* [Task item] Work through the data and report how many lines include the string "owner", giving the number alone.

* [Information provided]
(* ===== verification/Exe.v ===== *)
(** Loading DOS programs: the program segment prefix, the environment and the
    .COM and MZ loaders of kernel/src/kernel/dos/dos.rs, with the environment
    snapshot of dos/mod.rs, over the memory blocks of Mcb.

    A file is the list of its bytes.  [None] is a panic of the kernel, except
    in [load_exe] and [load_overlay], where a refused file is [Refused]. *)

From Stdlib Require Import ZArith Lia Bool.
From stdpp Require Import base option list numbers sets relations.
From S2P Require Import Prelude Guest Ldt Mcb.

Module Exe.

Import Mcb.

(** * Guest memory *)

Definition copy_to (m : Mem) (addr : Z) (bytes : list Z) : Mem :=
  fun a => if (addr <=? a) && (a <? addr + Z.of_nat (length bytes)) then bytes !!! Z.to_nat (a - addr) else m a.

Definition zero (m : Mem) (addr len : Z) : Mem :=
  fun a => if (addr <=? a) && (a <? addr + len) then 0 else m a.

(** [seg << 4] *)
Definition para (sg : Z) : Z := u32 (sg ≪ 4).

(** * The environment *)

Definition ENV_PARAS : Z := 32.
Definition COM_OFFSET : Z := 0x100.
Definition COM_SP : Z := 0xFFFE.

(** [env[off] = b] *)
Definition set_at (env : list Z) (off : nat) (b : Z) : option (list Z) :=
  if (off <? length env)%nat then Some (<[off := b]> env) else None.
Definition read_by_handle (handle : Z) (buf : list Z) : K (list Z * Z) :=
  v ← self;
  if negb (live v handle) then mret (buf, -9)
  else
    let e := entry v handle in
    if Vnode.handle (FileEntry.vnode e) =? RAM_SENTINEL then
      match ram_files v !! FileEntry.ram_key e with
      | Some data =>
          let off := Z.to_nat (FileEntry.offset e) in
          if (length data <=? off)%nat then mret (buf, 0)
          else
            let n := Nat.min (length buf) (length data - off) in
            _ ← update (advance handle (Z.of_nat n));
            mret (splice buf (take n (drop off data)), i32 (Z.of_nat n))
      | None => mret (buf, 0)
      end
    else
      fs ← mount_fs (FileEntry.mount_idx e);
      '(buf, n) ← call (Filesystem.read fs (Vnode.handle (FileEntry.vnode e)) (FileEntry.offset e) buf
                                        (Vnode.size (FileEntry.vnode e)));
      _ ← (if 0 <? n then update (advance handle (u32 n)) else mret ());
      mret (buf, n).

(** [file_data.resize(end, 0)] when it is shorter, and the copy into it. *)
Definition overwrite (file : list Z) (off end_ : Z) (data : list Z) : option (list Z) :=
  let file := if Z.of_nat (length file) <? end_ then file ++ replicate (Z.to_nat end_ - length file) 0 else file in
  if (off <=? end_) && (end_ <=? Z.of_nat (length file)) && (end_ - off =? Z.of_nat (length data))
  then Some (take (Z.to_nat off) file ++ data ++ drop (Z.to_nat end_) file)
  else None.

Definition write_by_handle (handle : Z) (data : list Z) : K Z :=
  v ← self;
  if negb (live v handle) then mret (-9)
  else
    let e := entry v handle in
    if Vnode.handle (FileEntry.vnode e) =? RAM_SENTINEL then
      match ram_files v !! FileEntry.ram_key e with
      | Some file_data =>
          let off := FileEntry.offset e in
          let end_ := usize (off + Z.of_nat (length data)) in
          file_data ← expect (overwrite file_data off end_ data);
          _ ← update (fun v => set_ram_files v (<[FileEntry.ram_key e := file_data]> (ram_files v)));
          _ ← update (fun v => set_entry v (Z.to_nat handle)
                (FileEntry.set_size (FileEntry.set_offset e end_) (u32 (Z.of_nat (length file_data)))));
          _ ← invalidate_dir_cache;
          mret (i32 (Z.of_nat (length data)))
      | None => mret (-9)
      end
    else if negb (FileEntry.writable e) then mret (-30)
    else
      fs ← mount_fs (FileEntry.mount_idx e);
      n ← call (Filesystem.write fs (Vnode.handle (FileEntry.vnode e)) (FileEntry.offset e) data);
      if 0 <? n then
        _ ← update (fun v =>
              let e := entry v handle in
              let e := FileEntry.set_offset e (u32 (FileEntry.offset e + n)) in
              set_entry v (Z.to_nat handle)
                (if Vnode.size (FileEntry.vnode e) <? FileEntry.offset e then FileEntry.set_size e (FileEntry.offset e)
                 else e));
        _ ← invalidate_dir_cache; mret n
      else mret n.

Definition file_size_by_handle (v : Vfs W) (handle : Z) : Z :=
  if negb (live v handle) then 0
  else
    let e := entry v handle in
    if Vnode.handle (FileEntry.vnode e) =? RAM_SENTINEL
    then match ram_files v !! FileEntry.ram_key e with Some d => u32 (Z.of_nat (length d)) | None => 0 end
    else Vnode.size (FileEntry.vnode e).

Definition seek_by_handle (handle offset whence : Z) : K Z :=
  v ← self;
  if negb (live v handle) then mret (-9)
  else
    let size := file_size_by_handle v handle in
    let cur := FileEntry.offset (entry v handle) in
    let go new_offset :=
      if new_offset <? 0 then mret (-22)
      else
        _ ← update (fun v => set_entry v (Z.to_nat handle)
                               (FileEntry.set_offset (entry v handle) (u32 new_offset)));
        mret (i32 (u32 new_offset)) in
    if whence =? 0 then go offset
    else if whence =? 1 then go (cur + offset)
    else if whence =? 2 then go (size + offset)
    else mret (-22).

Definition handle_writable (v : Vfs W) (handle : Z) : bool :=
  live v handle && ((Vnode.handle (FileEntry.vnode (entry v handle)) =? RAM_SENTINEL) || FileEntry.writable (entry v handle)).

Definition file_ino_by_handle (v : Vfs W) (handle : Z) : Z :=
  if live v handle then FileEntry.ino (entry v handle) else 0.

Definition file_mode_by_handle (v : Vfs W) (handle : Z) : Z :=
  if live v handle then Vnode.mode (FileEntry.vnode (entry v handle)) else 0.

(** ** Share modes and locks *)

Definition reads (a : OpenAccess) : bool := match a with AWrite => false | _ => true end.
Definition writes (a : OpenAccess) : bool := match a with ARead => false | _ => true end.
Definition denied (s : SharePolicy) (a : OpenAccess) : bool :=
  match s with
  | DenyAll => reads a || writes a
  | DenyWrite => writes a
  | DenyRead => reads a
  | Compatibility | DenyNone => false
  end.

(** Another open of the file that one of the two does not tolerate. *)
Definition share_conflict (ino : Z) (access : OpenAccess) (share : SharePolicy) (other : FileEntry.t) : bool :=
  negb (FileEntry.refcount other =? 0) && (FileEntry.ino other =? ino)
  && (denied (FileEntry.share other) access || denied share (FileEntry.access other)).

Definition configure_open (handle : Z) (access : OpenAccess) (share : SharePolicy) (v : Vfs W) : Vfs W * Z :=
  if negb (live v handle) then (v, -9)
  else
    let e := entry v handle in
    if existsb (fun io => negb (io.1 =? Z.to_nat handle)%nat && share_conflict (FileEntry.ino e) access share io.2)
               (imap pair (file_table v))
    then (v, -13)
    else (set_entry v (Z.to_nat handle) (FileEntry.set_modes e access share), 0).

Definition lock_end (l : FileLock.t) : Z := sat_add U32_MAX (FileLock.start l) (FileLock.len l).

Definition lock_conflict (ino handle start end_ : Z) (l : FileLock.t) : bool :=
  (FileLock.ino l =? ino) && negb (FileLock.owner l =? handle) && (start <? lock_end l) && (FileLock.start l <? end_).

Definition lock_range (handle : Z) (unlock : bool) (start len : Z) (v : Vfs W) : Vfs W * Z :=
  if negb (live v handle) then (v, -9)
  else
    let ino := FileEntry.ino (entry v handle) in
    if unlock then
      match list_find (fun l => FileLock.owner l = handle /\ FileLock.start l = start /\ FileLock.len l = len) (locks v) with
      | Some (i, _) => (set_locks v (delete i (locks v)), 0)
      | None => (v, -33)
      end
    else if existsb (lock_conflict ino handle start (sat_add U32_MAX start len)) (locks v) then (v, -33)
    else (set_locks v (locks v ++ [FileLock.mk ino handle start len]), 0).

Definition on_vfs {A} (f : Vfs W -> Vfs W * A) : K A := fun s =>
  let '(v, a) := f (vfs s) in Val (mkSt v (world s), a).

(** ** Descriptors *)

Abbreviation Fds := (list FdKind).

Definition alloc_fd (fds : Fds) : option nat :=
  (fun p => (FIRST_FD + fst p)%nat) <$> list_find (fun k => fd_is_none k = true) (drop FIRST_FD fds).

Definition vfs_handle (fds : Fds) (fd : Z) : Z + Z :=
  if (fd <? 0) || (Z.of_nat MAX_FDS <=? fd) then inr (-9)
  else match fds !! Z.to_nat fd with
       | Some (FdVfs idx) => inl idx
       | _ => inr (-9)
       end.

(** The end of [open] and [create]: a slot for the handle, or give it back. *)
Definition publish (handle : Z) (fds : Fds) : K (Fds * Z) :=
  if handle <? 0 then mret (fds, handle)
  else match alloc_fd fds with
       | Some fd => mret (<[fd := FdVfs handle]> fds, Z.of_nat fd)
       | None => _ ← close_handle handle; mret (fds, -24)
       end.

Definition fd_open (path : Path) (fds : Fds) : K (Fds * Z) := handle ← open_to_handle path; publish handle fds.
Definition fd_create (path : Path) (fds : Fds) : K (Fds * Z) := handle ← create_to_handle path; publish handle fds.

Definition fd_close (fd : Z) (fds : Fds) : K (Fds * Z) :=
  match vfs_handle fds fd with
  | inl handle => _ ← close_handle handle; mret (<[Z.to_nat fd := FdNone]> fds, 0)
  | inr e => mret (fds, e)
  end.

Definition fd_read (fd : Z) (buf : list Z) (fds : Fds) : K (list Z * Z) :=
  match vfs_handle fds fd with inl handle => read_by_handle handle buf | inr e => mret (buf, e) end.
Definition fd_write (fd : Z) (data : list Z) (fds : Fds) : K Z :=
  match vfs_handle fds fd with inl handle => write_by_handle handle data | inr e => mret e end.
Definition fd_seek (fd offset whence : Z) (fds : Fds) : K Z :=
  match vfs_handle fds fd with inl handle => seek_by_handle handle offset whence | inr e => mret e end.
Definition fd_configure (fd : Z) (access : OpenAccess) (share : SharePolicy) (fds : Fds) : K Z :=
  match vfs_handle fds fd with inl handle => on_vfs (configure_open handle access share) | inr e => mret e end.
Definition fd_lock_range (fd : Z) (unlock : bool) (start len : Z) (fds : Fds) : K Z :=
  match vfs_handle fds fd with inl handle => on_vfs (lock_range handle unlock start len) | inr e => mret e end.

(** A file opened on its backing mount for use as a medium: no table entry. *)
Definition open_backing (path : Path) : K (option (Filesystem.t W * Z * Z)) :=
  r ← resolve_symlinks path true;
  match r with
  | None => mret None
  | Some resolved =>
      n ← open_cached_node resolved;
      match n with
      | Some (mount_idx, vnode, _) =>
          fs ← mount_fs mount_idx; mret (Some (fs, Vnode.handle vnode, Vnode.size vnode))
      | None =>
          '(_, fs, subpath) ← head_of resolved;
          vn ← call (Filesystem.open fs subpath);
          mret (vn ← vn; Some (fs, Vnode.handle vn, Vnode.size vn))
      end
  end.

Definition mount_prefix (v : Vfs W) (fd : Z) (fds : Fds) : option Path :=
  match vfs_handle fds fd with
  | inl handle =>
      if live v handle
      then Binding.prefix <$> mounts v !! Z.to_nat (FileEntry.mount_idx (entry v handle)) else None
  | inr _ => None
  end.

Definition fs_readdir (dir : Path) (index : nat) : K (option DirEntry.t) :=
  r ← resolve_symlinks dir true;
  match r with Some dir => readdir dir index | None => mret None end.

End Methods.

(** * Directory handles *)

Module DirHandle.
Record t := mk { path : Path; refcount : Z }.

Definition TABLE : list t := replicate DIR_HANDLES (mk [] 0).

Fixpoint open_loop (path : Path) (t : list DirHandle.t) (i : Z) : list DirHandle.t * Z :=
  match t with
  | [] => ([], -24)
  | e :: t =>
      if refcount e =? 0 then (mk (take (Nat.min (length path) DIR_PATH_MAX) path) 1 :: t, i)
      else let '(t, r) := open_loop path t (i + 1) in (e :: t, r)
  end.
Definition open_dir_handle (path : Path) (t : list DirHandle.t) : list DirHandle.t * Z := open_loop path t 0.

* [Your response] 2